Decisione duramente contestata da un gruppo di centoventi associazioni francesi di genitori di bambini autistici: “Questa donna – denunciano – era in cerca di una diagnosi per i suoi bambini, ma è finita in un terribile ingranaggio. Da 15 anni – continuano – chiediamo che la protezione sociale per l’infanzia sia controllata meglio.Attualmente in Francia decine di famiglie con uno o più figli autistici in cerca di diagnosi subiscono la minaccia della separazione, che in molti casi viene attuata. Il motivo: i servizi sociali per l’infanzia ritengono i genitori responsabili dei problemi dei figli. In tutto ciò, rifiutano le diagnosi fatte da medici specialisti e accusano spesso le madri di patologie surreali non riconosciute nelle classificazioni internazionali”. Ed è quanto sta accadendo a questa mamma di Saint-Marceline e ai suoi tre figli, cui il giudice ha negato anche la possibilità di essere affidati ai nonni: sono stati invece separati non solo dalla famiglia ma anche tra di loro. Una misura che le associazioni definiscono “distruttiva” e “scandalosa”. Per le associazioni, si tratta di “una storia troppo comune perché si tratti di un semplice errore”: all’origine della decisione ci sarebbe quindi la scarsa conoscenza dell’autismo e dei suoi bisogni, soprattutto da parte degli operatori dei servizi sociali, autori di relazioni così “pericolosi”, su cui poi si basano le decisioni dei giudici: “non esiste una vera esperienza nel campo – spiega Ghislaine Lubart, presidente dell’associazione “Envole Isère Autisme” – I professionisti, sia nel settore dei servizi per l’infanzia sia della giustizia, non sono formati per capire e riconoscere i disturbi dello spettro autistico”.

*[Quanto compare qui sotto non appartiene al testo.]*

(* ===== verification/ReflectTheorems.v ===== *)
(** * ReflectTheorems: the reflection registry and its calls *)

From stdpp Require Import gmap.
From S2P Require Import Prelude Str StrProofs Hash Slots Reflect ReflectProofs ReflectQueries ReflectCall.

Open Scope c_scope.

Implicit Types (R : registry).

(** ** Method calls *)

(** The lookup along the chain ends. *)
Lemma method_id_loop_total R name n : reg_ok R -> forall owner, exists id, method_id_loop n R name (type_first R owner) = Some id.
Proof.
  intros Hok. induction n as [|n IH]; intros owner; cbn [method_id_loop]; [by eexists|].
  destruct (Z.ltb_spec (type_first R owner) 0) as [|H0]; [by eexists|]. destruct (type_hit R owner H0) as (t & Ht & _). rewrite Ht.
  cbn [mbind option_bind]. rewrite method_on_first by done. cbn [mbind option_bind]. destruct (0 <=? _); [by eexists|].
  destruct (ty_base t) as [base|]; [|by eexists]. rewrite find_type_first by done. apply IH.
Qed.

Lemma method_id_total R owner name : reg_ok R -> exists id, reflect_method_id R owner name = Some id.
Proof. intros Hok. unfold reflect_method_id. rewrite find_type_first by done. by apply method_id_loop_total. Qed.

(** A method's id is its row, and it is found again under its own owner. *)
Lemma method_id_row R owner name id : reg_ok R -> reflect_method_id R owner name = Some id -> 0 <= id ->
  exists m, row (methods R) id = Some m /\ m_name m = name /\ method_first R (m_owner m) (m_name m) = id.
Proof.
  intros Hok. unfold reflect_method_id. rewrite find_type_first by done. intros Hid H0. by eapply method_id_loop_hit.
Qed.

(** The owner of a method that a lookup finds is registered. *)
Lemma method_id_loop_owner R name n : reg_ok R -> forall owner id m, method_id_loop n R name (type_first R owner) = Some id -> 0 <= id ->
  row (methods R) id = Some m -> 0 <= type_first R (m_owner m).
Proof.
  intros Hok. induction n as [|n IH]; intros owner id m; cbn [method_id_loop]; [intros [= <-]; lia|].
  destruct (Z.ltb_spec (type_first R owner) 0) as [|H0]; [intros [= <-]; lia|]. destruct (type_hit R owner H0) as (t & Ht & _). rewrite Ht.
  cbn [mbind option_bind]. rewrite method_on_first by done. cbn [mbind option_bind]. destruct (Z.leb_spec 0 (method_first R (ty_name t) name)) as [Hm0|].
  - intros [= <-] _ Hm. destruct (first_row_hit _ _ Hm0) as (m' & Hm' & [Hb _]%andb_true_iff).
    change (row (methods R) (method_first R (ty_name t) name) = Some m') in Hm'. assert (m' = m) as -> by congruence.
    rewrite (type_first_ext R _ _ Hb), (type_first_self R owner t Ht). done.
  - destruct (ty_base t) as [base|]; [|intros [= <-]; lia]. rewrite find_type_first by done. apply IH.
Qed.

Lemma method_id_again R owner name id m : reg_ok R -> reflect_method_id R owner name = Some id -> 0 <= id -> row (methods R) id = Some m ->
  reflect_method_id R (m_owner m) (m_name m) = Some id.
Proof.
  intros Hok Hid H0 Hm. destruct (method_id_row R owner name id Hok Hid H0) as (m' & Hm' & Hn & Hfirst). assert (m' = m) as -> by congruence.
  unfold reflect_method_id in *. rewrite find_type_first in Hid |- * by done. cbn [mbind option_bind] in *.
  pose proof (method_id_loop_owner R name _ Hok owner id m Hid H0 Hm) as Ho. cbn [method_id_loop]. rewrite (proj2 (Z.ltb_ge _ _)) by done.
  destruct (type_hit R (m_owner m) Ho) as (t & Ht & Hb). rewrite Ht. cbn [mbind option_bind]. rewrite method_on_first by done. cbn [mbind option_bind].
  rewrite (method_first_ext R _ _ (m_name m) Hb), Hfirst. by rewrite (proj2 (Z.leb_le _ _)).
Qed.

(** *** Signatures *)

Definition keep_rows {A} (p : A -> bool) (l : list A) : list A := List.filter p l.

Lemma rows_of_ids {A B} (t : table A) (p : A -> bool) (g : A -> B) :
  mapM (fun id => x ← row t id; Some (g x)) (ids_where p (t_rows t)) = Some (g <$> keep_rows p (t_rows t)).
Proof.
  unfold ids_where. assert (Hgen : forall l pre, t_rows t = pre ++ l -> mapM (fun id => x ← row t id; Some (g x)) (ids_loop p l (Z.of_nat (length pre))) = Some (g <$> keep_rows p l)).
  { induction l as [|x l IH]; intros pre Hl; [done|]. cbn [ids_loop keep_rows List.filter].
    assert (Hnext : mapM (fun id => x ← row t id; Some (g x)) (ids_loop p l (Z.of_nat (length pre) + 1)) = Some (g <$> keep_rows p l)).
    { replace (Z.of_nat (length pre) + 1) with (Z.of_nat (length (pre ++ [x]))) by (rewrite length_app; cbn; lia). apply IH. by rewrite <-app_assoc. }
    destruct (p x); [|exact Hnext]. cbn [mapM]. rewrite row_nat, Hl, list_lookup_middle by done. cbn [mbind option_bind]. by rewrite Hnext. }
  exact (Hgen _ [] eq_refl).
Qed.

“La Francia, come l’Italia, è rimasta il Paese dove molti psicologi e molti psicanalisti (psicodinamici e lacaniani) vogliono continuare a credere nella tesi ‘la malattia mentale non esiste e il disturbo mentale è provocato dalle relazione sociali’ – commenta Carlo Hanau, docente di Statistica medica e Programmazione e organizzazione dei servizi sociali e sanitari presso l’Università di Modena e Reggio Emilia – Quando si tratta di bambini non si può chiamare in causa la società e le sue storture ed allora ‘inevitabilmente’ si deve cercare l’origine del male nella persona più prossima al bambino, la madre. Su queste basi si è fondata per decenni la formazione di psicologi e psicoterapeuti italiani e francesi. Il magistrato togato – spiega ancora Hanau – solitamente non ha competenze di tipo psicopedagogico ed appone la sua firma su ordinanze e decreti suggeritigli da questi esperti di psicologia e dagli assistenti sociali”. Di qui le decisioni, spesso drammatiche, come quella presa dal giudice francese. “Ma anche in Italia i casi non mancano – precisa Hanau – Come quello del bambino di Trieste, che a 9 anni è stato tolto alla madre con motivazioni di inadempienze educative e curative che non avevano alcuna corrispondenza con la verità dei fatti documentati e che tuttora resta in una casa famiglia, dove la madre può visitarlo soltanto un’ora ogni due giorni e soltanto in presenza di un educatore”. Decisioni che, oltre a sconvolgere le vite di questi ragazzi e delle loro famiglie, sono il segno di quanto ci sia ancora da fare, in Italia come in Francia, in materia di “cultura” dell’autismo.